◆ **Your goal**: Every line containing the word "Rejected" must be pulled from the records.

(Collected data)
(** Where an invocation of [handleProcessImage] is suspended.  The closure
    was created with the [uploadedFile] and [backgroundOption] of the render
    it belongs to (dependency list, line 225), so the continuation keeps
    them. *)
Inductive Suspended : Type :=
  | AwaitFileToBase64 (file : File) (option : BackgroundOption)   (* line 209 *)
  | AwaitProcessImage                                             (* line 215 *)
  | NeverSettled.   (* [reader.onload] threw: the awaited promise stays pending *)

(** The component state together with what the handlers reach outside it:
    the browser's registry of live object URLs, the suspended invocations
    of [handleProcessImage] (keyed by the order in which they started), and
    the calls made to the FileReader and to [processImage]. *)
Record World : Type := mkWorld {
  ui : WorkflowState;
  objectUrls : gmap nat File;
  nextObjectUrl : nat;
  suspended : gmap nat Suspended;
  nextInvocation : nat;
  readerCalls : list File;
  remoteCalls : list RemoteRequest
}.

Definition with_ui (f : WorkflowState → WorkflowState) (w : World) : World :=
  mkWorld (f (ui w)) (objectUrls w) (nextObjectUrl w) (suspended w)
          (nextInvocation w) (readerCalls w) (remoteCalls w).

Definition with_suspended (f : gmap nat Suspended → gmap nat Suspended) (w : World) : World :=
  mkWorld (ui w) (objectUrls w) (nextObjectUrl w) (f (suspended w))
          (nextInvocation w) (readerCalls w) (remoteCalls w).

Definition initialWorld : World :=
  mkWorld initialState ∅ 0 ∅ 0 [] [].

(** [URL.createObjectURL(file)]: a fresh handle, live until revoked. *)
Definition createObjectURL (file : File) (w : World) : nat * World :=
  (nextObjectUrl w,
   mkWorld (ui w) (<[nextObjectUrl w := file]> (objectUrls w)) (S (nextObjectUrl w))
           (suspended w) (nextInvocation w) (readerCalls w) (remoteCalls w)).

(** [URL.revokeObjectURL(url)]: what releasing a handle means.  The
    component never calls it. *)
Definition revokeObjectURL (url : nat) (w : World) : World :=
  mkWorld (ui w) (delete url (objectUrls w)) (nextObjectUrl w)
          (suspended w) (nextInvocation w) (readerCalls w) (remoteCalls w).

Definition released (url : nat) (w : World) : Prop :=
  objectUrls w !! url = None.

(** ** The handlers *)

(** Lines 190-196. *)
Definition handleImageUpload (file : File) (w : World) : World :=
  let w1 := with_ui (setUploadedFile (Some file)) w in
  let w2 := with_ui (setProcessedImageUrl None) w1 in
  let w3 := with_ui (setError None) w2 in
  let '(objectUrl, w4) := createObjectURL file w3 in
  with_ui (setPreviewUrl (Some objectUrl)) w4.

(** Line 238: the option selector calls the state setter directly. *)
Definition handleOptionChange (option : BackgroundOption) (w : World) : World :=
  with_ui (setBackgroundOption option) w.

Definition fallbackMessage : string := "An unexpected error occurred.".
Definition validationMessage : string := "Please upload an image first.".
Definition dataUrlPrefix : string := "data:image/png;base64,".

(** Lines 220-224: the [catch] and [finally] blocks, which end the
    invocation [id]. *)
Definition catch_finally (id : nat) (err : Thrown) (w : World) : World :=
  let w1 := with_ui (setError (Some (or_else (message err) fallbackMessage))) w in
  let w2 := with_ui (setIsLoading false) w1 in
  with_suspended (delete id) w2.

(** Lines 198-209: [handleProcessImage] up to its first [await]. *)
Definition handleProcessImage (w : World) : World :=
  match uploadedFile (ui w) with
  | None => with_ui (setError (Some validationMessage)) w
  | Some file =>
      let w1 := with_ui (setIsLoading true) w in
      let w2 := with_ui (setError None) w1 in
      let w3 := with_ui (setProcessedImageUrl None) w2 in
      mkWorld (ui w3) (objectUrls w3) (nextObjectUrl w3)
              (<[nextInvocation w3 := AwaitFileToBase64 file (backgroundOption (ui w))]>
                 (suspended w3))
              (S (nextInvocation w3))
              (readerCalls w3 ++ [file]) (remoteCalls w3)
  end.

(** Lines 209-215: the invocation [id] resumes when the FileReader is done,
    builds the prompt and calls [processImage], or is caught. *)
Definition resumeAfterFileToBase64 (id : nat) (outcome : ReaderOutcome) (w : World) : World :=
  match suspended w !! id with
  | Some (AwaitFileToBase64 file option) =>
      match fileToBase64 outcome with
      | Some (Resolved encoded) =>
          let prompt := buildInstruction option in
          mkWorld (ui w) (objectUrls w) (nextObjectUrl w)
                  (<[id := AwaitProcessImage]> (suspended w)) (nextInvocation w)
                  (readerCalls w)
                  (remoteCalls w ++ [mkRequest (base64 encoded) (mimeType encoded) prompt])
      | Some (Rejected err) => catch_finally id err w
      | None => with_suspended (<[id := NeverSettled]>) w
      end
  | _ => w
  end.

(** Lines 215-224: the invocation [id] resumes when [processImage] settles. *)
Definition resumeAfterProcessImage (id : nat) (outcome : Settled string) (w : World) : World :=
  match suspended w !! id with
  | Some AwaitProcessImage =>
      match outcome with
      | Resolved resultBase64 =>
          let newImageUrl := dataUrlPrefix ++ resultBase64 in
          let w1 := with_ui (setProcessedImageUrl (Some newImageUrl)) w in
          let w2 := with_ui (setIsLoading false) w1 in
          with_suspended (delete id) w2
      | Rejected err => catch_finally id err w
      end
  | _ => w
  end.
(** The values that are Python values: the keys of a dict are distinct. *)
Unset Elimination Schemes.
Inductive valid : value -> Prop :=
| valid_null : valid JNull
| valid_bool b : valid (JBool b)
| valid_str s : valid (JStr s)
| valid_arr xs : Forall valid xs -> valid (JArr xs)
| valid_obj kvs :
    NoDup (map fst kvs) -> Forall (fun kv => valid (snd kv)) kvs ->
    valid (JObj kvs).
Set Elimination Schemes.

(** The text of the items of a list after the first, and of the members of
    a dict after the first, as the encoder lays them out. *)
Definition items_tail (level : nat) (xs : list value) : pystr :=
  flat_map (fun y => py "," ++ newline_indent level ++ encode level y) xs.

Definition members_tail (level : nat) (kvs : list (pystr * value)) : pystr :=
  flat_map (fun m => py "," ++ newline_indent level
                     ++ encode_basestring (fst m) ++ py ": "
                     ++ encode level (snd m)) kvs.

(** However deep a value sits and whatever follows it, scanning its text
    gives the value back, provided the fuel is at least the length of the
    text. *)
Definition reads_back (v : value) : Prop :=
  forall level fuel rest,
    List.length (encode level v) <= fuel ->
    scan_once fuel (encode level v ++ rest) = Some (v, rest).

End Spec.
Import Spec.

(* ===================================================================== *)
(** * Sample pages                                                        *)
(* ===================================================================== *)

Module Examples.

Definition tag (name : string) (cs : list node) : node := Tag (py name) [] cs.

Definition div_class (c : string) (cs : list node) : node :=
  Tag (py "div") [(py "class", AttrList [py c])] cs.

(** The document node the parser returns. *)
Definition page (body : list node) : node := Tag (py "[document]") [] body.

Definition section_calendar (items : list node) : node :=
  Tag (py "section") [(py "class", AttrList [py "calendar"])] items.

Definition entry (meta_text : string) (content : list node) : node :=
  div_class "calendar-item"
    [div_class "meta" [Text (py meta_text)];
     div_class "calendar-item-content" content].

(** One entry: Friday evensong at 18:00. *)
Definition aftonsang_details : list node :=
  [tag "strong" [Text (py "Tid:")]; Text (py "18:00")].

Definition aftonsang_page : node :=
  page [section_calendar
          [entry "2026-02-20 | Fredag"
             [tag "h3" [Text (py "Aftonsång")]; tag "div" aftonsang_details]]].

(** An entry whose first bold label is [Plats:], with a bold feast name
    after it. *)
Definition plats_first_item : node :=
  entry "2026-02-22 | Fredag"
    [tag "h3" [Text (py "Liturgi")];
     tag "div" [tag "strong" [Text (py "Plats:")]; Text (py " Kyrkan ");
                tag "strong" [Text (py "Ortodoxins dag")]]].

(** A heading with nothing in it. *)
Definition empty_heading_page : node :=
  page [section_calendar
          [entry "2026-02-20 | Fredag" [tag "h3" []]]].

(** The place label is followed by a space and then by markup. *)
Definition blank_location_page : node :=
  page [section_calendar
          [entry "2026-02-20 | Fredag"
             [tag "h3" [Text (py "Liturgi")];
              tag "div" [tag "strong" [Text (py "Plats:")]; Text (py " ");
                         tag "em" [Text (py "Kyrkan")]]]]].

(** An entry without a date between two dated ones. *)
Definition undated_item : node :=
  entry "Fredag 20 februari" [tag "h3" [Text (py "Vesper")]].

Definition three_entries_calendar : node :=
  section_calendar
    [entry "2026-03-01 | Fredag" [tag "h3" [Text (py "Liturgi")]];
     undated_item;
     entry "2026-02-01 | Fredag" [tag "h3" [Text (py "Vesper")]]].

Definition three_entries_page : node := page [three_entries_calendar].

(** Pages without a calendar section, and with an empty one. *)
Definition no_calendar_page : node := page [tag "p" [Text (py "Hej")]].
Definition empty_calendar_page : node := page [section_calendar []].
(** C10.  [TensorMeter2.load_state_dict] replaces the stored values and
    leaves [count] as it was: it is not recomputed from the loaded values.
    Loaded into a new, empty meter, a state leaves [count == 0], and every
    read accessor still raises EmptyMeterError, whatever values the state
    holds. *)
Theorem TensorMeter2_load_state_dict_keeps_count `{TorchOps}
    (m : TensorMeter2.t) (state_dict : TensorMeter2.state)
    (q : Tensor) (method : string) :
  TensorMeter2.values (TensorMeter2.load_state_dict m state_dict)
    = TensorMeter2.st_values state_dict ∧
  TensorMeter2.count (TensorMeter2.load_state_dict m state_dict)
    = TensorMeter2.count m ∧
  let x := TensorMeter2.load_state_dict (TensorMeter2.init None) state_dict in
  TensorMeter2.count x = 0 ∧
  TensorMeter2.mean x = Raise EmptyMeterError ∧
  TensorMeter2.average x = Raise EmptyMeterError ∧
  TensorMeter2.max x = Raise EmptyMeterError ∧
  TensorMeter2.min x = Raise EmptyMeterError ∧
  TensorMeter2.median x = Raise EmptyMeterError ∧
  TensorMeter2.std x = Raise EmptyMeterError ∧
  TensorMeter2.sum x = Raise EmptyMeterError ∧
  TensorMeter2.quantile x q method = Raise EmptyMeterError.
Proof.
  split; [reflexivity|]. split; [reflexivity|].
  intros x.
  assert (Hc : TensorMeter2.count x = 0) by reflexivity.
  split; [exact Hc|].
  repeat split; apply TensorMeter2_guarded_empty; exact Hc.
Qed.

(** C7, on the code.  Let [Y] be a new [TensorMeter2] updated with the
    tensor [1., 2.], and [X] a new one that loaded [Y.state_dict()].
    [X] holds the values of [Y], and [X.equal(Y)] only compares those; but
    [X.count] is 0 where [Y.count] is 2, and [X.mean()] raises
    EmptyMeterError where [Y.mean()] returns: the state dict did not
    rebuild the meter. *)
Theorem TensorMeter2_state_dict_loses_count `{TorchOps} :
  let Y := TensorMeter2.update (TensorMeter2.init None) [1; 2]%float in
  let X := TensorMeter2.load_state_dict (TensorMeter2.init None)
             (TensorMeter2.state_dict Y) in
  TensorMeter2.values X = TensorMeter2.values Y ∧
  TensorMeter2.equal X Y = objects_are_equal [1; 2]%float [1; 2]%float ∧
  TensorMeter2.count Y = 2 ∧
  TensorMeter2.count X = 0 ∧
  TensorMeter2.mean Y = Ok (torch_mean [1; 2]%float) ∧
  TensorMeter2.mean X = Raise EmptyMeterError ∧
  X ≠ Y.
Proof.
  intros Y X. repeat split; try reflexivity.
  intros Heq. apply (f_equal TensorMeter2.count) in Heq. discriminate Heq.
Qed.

◆ **Output of the exercise**:
      | Some (Rejected err) => catch_finally id err w
      | Rejected err => catch_finally id err w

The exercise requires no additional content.